A regra de ouro, um dispositivo constitucional, proíbe o governo de contrair novas dívidas para custear despesas correntes, como salários, benefícios e a manutenção da estrutura administrativa. Conforme a legislação, o endividamento público deve ser direcionado prioritariamente para investimentos, inversões financeiras ou para amortizar outras dívidas já existentes. O artigo constitucional prevê uma exceção: o limite pode ser excedido caso o Congresso aprove, por maioria absoluta em ambas as casas, créditos suplementares ou especiais com destinação específica.
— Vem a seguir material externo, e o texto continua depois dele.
Lemma with_content_same i : with_content (ai_contentFolder (g_info i)) i = i.
Proof. by destruct i as [[] ? ?]. Qed.
Lemma with_content_twice c c' i : with_content c (with_content c' i) = with_content c i.
Proof. done. Qed.
Lemma choose_content_spec i (dir : string) f r f' : choose_content w i dir f = (r, f') →
  f' = f ∧ ∀ i', r = Ok i' → ∃ c, i' = with_content c i.
Proof.
  intros Hrun. split.
  { symmetry. eapply (stays_after eq); [|exact Hrun]. unfold choose_content.
    apply stays_bind; [apply _| |intros []; stays]. case_decide; [case_match|]; stays. }
  intros i' ->. unfold choose_content in Hrun. apply M_bind_Ok in Hrun as (here & f1 & _ & [= <- _]).
  destruct here, (decide _); rewrite ?with_content_twice; [eauto..|].
  exists (ai_contentFolder (g_info i)). by rewrite with_content_same.
Qed.
Lemma WriteFile_holds (p content : string) perm f f' :
  WriteFile w p content perm f = (Ok (), f') → holds f' p content.
Proof. apply write_holds. Qed.
Lemma writeWorkspaceInfo_Ok (file : string) i a a' : writeWorkspaceInfo w file i a = (Ok (), a') →
  holds (ag_fs a') file (j_Marshal (aw_json w) i) ∧ ag_touched a' !! file = Some (ag_now a').
Proof.
  unfold writeWorkspaceInfo, mbind, M_bind, caught, on_fs.
  destruct (WriteFile w file _ 384 (ag_fs a)) as [[[]|?| |] f] eqn:Hw; [|done..].
  intros [= <-]. cbn. split; [by eapply WriteFile_holds|by rewrite lookup_insert_eq].
Qed.

Lemma on_fs_Ok {X} (c : M fs X) a x a' : on_fs c a = (Ok x, a') → ∃ f, c (ag_fs a) = (Ok x, f).
Proof. unfold on_fs. destruct (c (ag_fs a)) as [r f]. intros [= -> _]. by exists f. Qed.

(** The information apart from the options of the command line *)
Definition without_options (i : agent_info) : agent_info := {|
  g_info := let a := g_info i in {|
    ai_workspaceOrigin := ai_workspaceOrigin a; ai_workspace := ai_workspace a;
    ai_machine := ai_machine a; ai_cliOptions := no_cli; ai_agent := ai_agent a;
    ai_options := ai_options a; ai_contentFolder := ai_contentFolder a; ai_origin := ai_origin a;
    ai_injectTimeout := ai_injectTimeout a; ai_registryCache := ai_registryCache a |};
  g_last := g_last i; g_git := g_git i |}.

(** C23: The information a client sends about a workspace is on the disk after it was received,
    apart from the options of the command line, which are not meant to be stored (but are:
    [options_stored]): the configuration file, which was just touched, reads as what was sent,
    with the folder for the contents.  The encoding is assumed to be read back, and the file
    to open. *)
Theorem WriteWorkspaceInfo_reads encoded i0 a i a' :
  DecodeWorkspaceInfo w encoded = Ok i0 →
  (∀ c, j_Unmarshal (aw_json w) (j_Marshal (aw_json w) (with_content c i0)) = inr (with_content c i0)) →
  WriteWorkspaceInfo w encoded a = (Ok (Some i), a') →
  let file := filepath_Join [ai_origin (g_info i); WorkspaceConfigFile] in
  fy_fail fy OpOpen file = None →
  (∃ stored, ParseAgentWorkspaceInfo w file (ag_fs a') = (Ok stored, ag_fs a') ∧
     without_options stored = without_options (with_origin (path_Dir file) i)) ∧
  ag_touched a' !! file = Some (ag_now a') ∧
  ∃ content, i = with_origin (ai_origin (g_info i)) (with_content content i0).
Proof.
  intros Hdec Hjson Hrun. unfold WriteWorkspaceInfo, decodeWorkspaceInfoAndWrite in Hrun.
  unfold liftR in Hrun at 1. rewrite Hdec in Hrun. unfold mbind at 1, M_bind at 1 in Hrun.
  apply M_bind_Ok in Hrun as (r & a2 & _ & Hrun). apply M_bind_Ok in Hrun as (exit & a3 & _ & Hrun).
  destruct exit; [done|]. apply M_bind_Ok in Hrun as (dir & a4 & _ & Hrun).
  apply M_bind_Ok in Hrun as (dir' & a5 & [= <- <-] & Hrun).
  apply M_bind_Ok in Hrun as (i1 & a6 & Hch & Hrun). apply M_bind_Ok in Hrun as ([] & a7 & Hwr & Hi).
  injection Hi as <- <-. apply writeWorkspaceInfo_Ok in Hwr as [Hh Ht].
  apply on_fs_Ok in Hch as (fc & Hch). apply choose_content_spec in Hch as [_ Hch].
  destruct (Hch i1 eq_refl) as (c & ->). intros file Hopen.
  change file with (filepath_Join [dir; WorkspaceConfigFile]) in *. clear file. split_and!.
  - eexists. unfold ParseAgentWorkspaceInfo.
    rewrite (run_Ok _ _ _ _ _ (ReadFile_holds _ _ _ _ Hopen Hh)). by rewrite Hjson.
  - exact Ht.
  - by exists c.
Qed.
End Info.

(** ** Some machines *)

Definition demo_info (id source_folder repo timeout : string) (shutdown : StrArray)
    (binaries : Provider.Binaries) (accessKey content : string) : agent_info := {|
  g_info := {|
    ai_workspaceOrigin := "/laptop"; ai_machine := None; ai_options := ∅; ai_origin := "";
    ai_injectTimeout := 0; ai_registryCache := ""; ai_contentFolder := content;
    ai_workspace := {|
      w_id := id; w_uid := "uid-" +:+ id; w_picture := "";
      w_provider := {| wpr_name := "aws"; wpr_options := None |};
      w_machine := {| wm_id := ""; wm_autoDelete := false |};
      w_ide := {| wi_name := ""; wi_options := None |};
      w_source := {| ws_gitRepository := repo; ws_gitBranch := ""; ws_gitCommit := "";
        ws_gitPRReference := ""; ws_gitSubPath := ""; ws_localFolder := source_folder;
        ws_image := ""; ws_container := "" |};
      w_devContainerImage := ""; w_devContainerPath := ""; w_devContainerConfig := None;
      w_creationTimestamp := 0; w_lastUsedTimestamp := 0; w_context := "default";
      w_imported := false; w_origin := ""; w_pro := None; w_sshConfigPath := "" |};
    ai_cliOptions := platform_cli {| po_enabled := false; po_accessKey := accessKey;
      po_workspaceHost := ""; po_platformHost := ""; po_environmentTemplate := "";
      po_environmentTemplateVersion := ""; po_build := None |};
    ai_agent := {|
      a_local := "false"; a_path := "/usr/local/bin/devpod"; a_dataPath := "/opt/agent";
      a_downloadURL := ""; a_timeout := timeout; a_containerTimeout := "";
      a_injectGitCredentials := ""; a_injectDockerCredentials := "";
      a_exec := {| ae_shutdown := shutdown |}; a_binaries := binaries;
      a_dockerless := a_dockerless zero_agent; a_driver := ""; a_docker := a_docker zero_agent;
      a_custom := a_custom zero_agent; a_kubernetes := a_kubernetes zero_agent |} |};
  g_last := None;
  g_git := {| pg_sshKeys := []; pg_cloneStrategy := ""; pg_skipLFS := false; pg_runnerSocket := "" |} |}.
(** A machine where the agent is root, with the JSON of one kind of information *)
Definition demo_agent (j : json agent_info) (stream : string + Extract.stream)
    (git : Git.command → string + unit) (ignored : list string) : agent_world := {|
  aw_bin := demo_bw ""; aw_env := OptionsProps.demo_sys; aw_DEVPOD_HOME := "";
  aw_userHome := "/root"; aw_rootHome := "/root"; aw_executable := inr "/usr/local/bin/devpod";
  aw_uid := 0; aw_script := λ _ _, inr "DevPod"; aw_exists := λ _, true;
  aw_dockerPs := λ _ _, None; aw_fails := λ _, None; aw_git := λ _, git;
  aw_checkout := λ f _, <[["work"; "repo"] := Dir 493]> f; aw_gitcache := λ _ f, f;
  aw_keyFile := λ n, "/tmp/key" +:+ pretty n; aw_QuoteCommand := λ c, GoStrings.Join c " ";
  aw_Decompress := inr; aw_json := j; aw_ignore := λ _, inr ignored; aw_stream := stream;
  aw_crane := λ _, false; aw_deleteFolder := λ _, None |}.
(** Two workspaces: [a] may be idle for 10 minutes, [b] for two hours. *)
Definition demo_two : json agent_info := {|
  j_Marshal := λ i, w_id (ai_workspace (g_info i));
  j_Unmarshal := λ s, if decide (s = "a") then inr (demo_info "a" "" "" "10m" (Some ["stop a"]) None "" "")
                      else inr (demo_info "b" "" "" "2h" (Some ["stop b"]) None "" "") |}.
Definition demo_daemon : agent_world := demo_agent demo_two (inl "closed") (λ _, inr ()) [].
Definition base : path := ["opt"; "agent"; "contexts"; "default"; "workspaces"].
Definition demo_files : fs :=
  {[ ["opt"] := Dir 493; ["opt"; "agent"] := Dir 493; ["opt"; "agent"; "contexts"] := Dir 493;
     ["opt"; "agent"; "contexts"; "default"] := Dir 493; base := Dir 493;
     base ++ ["a"] := Dir 493; base ++ ["a"; "workspace.json"] := File 384 "a";
     base ++ ["b"] := Dir 493; base ++ ["b"; "workspace.json"] := File 384 "b" ]}.
Definition config_a : string := "/opt/agent/contexts/default/workspaces/a/workspace.json".
Definition config_b : string := "/opt/agent/contexts/default/workspaces/b/workspace.json".
(** After [minutes], where [a] and [b] were used after [used_a] and [used_b] *)
Definition demo_state (minutes used_a used_b : Z) : agent :=
  Agent demo_files {[config_a := (used_a * minute)%Z; config_b := (used_b * minute)%Z]}
    (minutes * minute)%Z [].
Definition shutdowns (a : agent) : list string :=
  omap (λ e, match e with Shutdown i _ _ => Some (w_id (ai_workspace (g_info i))) | _ => None end)
    (ag_events a).

Definition demo_late : agent := demo_state 200 30 0.
Definition info_a : agent_info := with_origin "/opt/agent/contexts/default/workspaces/a"
  (demo_info "a" "" "" "10m" (Some ["stop a"]) None "" "").
Definition info_b : agent_info := with_origin "/opt/agent/contexts/default/workspaces/b"
  (demo_info "b" "" "" "2h" (Some ["stop b"]) None "" "").
Lemma demo_activities m t i :
  m ∈ configs demo_daemon "/opt/agent" demo_late → activity demo_daemon demo_late m = Some (t, i) →
  (t = 30 * minute ∧ i = info_a ∨ t = 0 ∧ i = info_b)%Z.
Proof.
  replace (configs _ _ _) with [config_a; config_b] by (vm_compute; reflexivity).
  assert (activity demo_daemon demo_late config_a = Some (30 * minute, info_a)%Z) as Ha
    by (vm_compute; reflexivity).
  assert (activity demo_daemon demo_late config_b = Some (0%Z, info_b)) as Hb
    by (vm_compute; reflexivity).
  intros [->|[->|[]%elem_of_nil]%elem_of_cons]%elem_of_cons; rewrite ?Ha, ?Hb; intros [= <- <-]; auto.
Qed.
(** After 200 minutes both are idle. *)
Lemma daemon_stops_idle_witness : ∃ i environ,
  ag_events (doOnce demo_daemon "/opt/agent" demo_late).2 = [Shutdown i (shutdown_command i) environ].
Proof.
  apply (daemon_stops_idle demo_daemon "/opt/agent" demo_late config_a (30 * minute)%Z info_a).
  - replace (configs _ _ _) with [config_a; config_b] by (vm_compute; reflexivity). by left.
  - vm_compute. reflexivity.
  - intros m t i Hm [[-> ->]|[-> ->]]%demo_activities; [..|done];
      (split; [vm_compute; discriminate|eexists; vm_compute; reflexivity]).
Defined.
(** The daemon starts after 200 minutes, and does nothing in the next nine. *)
Lemma patrol_waits_witness : ag_events (patrol demo_daemon 9 "/opt/agent" "60s" demo_late).2 = [].
Proof.
  apply (patrol_waits demo_daemon "/opt/agent" "60s" 9 demo_late).
  intros m t i Hm [[-> ->]|[-> ->]]%demo_activities; [vm_compute; reflexivity..|done].
Defined.
(** In the tenth minute it stops the machine. *)
Example patrol_stops :
  shutdowns (patrol demo_daemon 10 "/opt/agent" "60s" demo_late).2 = ["a"].
Proof. vm_compute. reflexivity. Qed.
(** Only the timeout of the workspace used last counts: [b] was to stay for two hours. *)
Example other_timeout : shutdowns (doOnce demo_daemon "/opt/agent" (demo_state 45 30 0)).2 = ["a"].
Proof. vm_compute. reflexivity. Qed.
Os R$ 288 bilhões previstos pela IFI para 2026 estão subdivididos em duas categorias principais:
- R$ 185,5 bilhões correspondem a um pedido de crédito suplementar já encaminhado pelo Poder Executivo ao Congresso.
- R$ 102,5 bilhões já foram autorizados previamente por portarias da Secretaria de Orçamento Federal, baseadas na Lei de Diretrizes Orçamentárias (LDO) de 2026.
O montante de R$ 185,5 bilhões destinar-se-á ao pagamento de benefícios sociais e previdenciários vitais, englobando programas como o Bolsa Família, o Benefício de Prestação Continuada (BPC) e a Renda Mensal Vitalícia.
O diretor da IFI, Alexandre Andrade, detalhou que a Proposta de Lei Orçamentária Anual (PLOA) de 2026 apontava inicialmente uma insuficiência de R$ 313,5 bilhões, mas ajustes realizados durante a execução orçamentária reduziram essa estimativa para os atuais R$ 288 bilhões. Andrade ressaltou que a prática de buscar autorização legislativa para exceder a regra de ouro se tornou habitual.
“Desde 2019, isso deixou de ser exceção e virou rotina: todo ano o governo manda um projeto nesse sentido e o Congresso aprova, o que garante cumprimento formal da regra, mesmo que o desequilíbrio se repita ano após ano.”
A projeção da IFI diverge, contudo, da apresentada pelo Tesouro Nacional. Em seu Relatório de Receitas e Despesas do terceiro bimestre, o órgão calculou uma insuficiência menor, de R$ 180,6 bilhões. Este cálculo do Tesouro Nacional considera um total de R$ 2,418 trilhões em receitas provenientes de operações de crédito e R$ 2,238 trilhões em despesas de capital.
A verificação do cumprimento da regra de ouro ocorre somente ao final de cada exercício fiscal. Caso a insuficiência se concretize, será imperativo que o governo obtenha a necessária autorização legislativa antes do encerramento do ano de 2026.